## Brief
In exact form, please repeat the records from their opening line down to the line with "The cells run", including that line.

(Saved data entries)
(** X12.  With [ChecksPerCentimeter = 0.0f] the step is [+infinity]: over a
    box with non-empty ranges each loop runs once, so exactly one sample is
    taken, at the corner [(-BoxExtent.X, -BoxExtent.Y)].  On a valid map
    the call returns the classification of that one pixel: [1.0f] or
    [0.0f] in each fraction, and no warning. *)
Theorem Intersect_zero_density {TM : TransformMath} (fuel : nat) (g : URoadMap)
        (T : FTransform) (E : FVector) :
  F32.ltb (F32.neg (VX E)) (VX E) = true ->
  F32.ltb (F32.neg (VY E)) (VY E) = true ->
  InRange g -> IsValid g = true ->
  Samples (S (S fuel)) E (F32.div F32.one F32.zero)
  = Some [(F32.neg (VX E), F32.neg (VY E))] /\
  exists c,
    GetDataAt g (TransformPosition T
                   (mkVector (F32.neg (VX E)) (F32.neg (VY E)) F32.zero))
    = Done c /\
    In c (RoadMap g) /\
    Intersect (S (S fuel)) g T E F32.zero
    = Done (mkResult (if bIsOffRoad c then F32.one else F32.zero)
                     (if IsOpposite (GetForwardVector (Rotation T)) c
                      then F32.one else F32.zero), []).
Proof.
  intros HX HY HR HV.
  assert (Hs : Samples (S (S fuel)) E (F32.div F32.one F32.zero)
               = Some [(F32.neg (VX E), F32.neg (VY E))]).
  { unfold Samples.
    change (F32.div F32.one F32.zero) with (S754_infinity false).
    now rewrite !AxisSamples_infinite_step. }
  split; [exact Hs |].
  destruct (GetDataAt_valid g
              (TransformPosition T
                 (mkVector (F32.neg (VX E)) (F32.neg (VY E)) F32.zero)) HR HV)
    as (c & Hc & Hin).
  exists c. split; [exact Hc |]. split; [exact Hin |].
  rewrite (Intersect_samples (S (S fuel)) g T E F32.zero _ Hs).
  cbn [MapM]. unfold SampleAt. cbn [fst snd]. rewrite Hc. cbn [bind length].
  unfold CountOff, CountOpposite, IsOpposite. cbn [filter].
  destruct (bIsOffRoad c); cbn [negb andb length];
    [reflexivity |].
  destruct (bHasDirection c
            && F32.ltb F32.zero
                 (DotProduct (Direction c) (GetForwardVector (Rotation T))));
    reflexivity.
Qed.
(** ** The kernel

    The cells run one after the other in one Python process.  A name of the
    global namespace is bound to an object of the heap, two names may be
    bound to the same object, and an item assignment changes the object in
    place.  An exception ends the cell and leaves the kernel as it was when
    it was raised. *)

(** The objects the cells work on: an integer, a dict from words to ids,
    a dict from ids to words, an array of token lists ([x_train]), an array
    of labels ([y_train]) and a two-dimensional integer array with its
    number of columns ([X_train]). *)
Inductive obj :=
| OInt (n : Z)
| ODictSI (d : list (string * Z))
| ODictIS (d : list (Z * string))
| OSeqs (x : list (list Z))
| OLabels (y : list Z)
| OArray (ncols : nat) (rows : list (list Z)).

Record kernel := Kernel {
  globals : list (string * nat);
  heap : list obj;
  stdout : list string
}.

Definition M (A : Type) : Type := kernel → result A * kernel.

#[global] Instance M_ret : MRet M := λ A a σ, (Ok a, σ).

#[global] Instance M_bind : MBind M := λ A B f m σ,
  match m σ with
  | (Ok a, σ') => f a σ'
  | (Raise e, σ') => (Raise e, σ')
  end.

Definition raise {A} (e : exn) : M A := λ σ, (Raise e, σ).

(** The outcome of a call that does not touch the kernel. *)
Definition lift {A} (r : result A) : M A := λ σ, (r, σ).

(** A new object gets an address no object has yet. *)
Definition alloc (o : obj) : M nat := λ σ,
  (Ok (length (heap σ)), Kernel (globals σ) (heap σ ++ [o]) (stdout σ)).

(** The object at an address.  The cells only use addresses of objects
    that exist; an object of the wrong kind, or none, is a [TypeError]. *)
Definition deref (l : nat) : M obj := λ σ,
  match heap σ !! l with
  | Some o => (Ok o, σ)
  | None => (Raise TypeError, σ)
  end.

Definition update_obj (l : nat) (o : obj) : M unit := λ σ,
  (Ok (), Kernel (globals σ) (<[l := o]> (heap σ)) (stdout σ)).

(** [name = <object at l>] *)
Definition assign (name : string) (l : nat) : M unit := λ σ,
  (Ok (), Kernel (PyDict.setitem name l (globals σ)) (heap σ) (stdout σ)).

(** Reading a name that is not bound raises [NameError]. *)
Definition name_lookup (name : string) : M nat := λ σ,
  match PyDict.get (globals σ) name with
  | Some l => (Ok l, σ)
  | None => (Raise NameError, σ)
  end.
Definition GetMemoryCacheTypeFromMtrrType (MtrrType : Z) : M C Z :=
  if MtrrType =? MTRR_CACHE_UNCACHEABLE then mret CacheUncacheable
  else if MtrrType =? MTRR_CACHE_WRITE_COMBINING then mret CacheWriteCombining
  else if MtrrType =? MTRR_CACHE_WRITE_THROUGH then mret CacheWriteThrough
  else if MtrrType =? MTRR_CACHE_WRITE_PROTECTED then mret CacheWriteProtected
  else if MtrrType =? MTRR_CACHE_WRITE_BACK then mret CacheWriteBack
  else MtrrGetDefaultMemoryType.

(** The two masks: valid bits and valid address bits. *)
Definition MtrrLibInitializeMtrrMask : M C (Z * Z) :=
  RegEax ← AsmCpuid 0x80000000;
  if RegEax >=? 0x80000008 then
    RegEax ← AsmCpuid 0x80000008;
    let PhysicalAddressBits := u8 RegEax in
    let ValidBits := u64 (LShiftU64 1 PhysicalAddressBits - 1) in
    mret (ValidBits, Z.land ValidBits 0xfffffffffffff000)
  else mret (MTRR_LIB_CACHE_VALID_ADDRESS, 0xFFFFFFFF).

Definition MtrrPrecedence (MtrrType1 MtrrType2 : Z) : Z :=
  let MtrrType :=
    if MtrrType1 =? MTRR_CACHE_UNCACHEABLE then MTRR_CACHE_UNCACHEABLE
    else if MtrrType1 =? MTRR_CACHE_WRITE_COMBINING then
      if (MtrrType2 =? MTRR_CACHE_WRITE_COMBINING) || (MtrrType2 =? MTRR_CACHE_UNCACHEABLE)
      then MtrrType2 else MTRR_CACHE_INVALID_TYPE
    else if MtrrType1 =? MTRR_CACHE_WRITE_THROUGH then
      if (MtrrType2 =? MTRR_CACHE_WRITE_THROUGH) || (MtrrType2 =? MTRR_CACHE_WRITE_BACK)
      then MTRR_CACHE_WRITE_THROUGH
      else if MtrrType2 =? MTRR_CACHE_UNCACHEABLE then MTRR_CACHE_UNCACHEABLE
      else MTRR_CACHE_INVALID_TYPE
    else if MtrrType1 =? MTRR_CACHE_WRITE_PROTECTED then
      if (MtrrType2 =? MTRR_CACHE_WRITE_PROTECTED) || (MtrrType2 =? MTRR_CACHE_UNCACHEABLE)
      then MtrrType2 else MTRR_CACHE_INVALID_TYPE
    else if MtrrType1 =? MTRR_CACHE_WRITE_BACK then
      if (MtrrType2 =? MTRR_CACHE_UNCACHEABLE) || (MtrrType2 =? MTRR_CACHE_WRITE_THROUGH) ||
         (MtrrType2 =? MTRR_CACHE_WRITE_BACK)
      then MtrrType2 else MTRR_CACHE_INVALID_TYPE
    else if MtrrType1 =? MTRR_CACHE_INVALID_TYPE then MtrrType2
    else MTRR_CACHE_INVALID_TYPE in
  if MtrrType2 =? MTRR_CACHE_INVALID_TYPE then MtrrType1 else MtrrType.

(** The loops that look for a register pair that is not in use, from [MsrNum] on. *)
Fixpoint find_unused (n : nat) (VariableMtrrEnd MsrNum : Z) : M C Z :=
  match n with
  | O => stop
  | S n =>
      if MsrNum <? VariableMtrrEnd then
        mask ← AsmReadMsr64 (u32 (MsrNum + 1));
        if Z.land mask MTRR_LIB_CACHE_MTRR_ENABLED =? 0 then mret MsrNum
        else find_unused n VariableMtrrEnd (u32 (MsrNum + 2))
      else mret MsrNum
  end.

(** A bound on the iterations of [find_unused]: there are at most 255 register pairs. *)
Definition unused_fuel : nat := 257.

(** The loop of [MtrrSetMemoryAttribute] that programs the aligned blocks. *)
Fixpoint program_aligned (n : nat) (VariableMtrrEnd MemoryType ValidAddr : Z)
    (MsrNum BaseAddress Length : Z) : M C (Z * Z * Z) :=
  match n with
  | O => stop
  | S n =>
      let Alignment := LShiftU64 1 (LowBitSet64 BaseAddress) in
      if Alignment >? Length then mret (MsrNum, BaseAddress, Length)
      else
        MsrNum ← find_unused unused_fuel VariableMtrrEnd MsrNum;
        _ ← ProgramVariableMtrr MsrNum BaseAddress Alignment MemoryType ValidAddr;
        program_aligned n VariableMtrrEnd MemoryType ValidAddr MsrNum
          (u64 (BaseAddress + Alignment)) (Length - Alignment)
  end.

## Result
(** X12.  With [ChecksPerCentimeter = 0.0f] the step is [+infinity]: over a
    box with non-empty ranges each loop runs once, so exactly one sample is
    taken, at the corner [(-BoxExtent.X, -BoxExtent.Y)].  On a valid map
    the call returns the classification of that one pixel: [1.0f] or
    [0.0f] in each fraction, and no warning. *)
Theorem Intersect_zero_density {TM : TransformMath} (fuel : nat) (g : URoadMap)
        (T : FTransform) (E : FVector) :
  F32.ltb (F32.neg (VX E)) (VX E) = true ->
  F32.ltb (F32.neg (VY E)) (VY E) = true ->
  InRange g -> IsValid g = true ->
  Samples (S (S fuel)) E (F32.div F32.one F32.zero)
  = Some [(F32.neg (VX E), F32.neg (VY E))] /\
  exists c,
    GetDataAt g (TransformPosition T
                   (mkVector (F32.neg (VX E)) (F32.neg (VY E)) F32.zero))
    = Done c /\
    In c (RoadMap g) /\
    Intersect (S (S fuel)) g T E F32.zero
    = Done (mkResult (if bIsOffRoad c then F32.one else F32.zero)
                     (if IsOpposite (GetForwardVector (Rotation T)) c
                      then F32.one else F32.zero), []).
Proof.
  intros HX HY HR HV.
  assert (Hs : Samples (S (S fuel)) E (F32.div F32.one F32.zero)
               = Some [(F32.neg (VX E), F32.neg (VY E))]).
  { unfold Samples.
    change (F32.div F32.one F32.zero) with (S754_infinity false).
    now rewrite !AxisSamples_infinite_step. }
  split; [exact Hs |].
  destruct (GetDataAt_valid g
              (TransformPosition T
                 (mkVector (F32.neg (VX E)) (F32.neg (VY E)) F32.zero)) HR HV)
    as (c & Hc & Hin).
  exists c. split; [exact Hc |]. split; [exact Hin |].
  rewrite (Intersect_samples (S (S fuel)) g T E F32.zero _ Hs).
  cbn [MapM]. unfold SampleAt. cbn [fst snd]. rewrite Hc. cbn [bind length].
  unfold CountOff, CountOpposite, IsOpposite. cbn [filter].
  destruct (bIsOffRoad c); cbn [negb andb length];
    [reflexivity |].
  destruct (bHasDirection c
            && F32.ltb F32.zero
                 (DotProduct (Direction c) (GetForwardVector (Rotation T))));
    reflexivity.
Qed.
(** ** The kernel

    The cells run one after the other in one Python process.  A name of the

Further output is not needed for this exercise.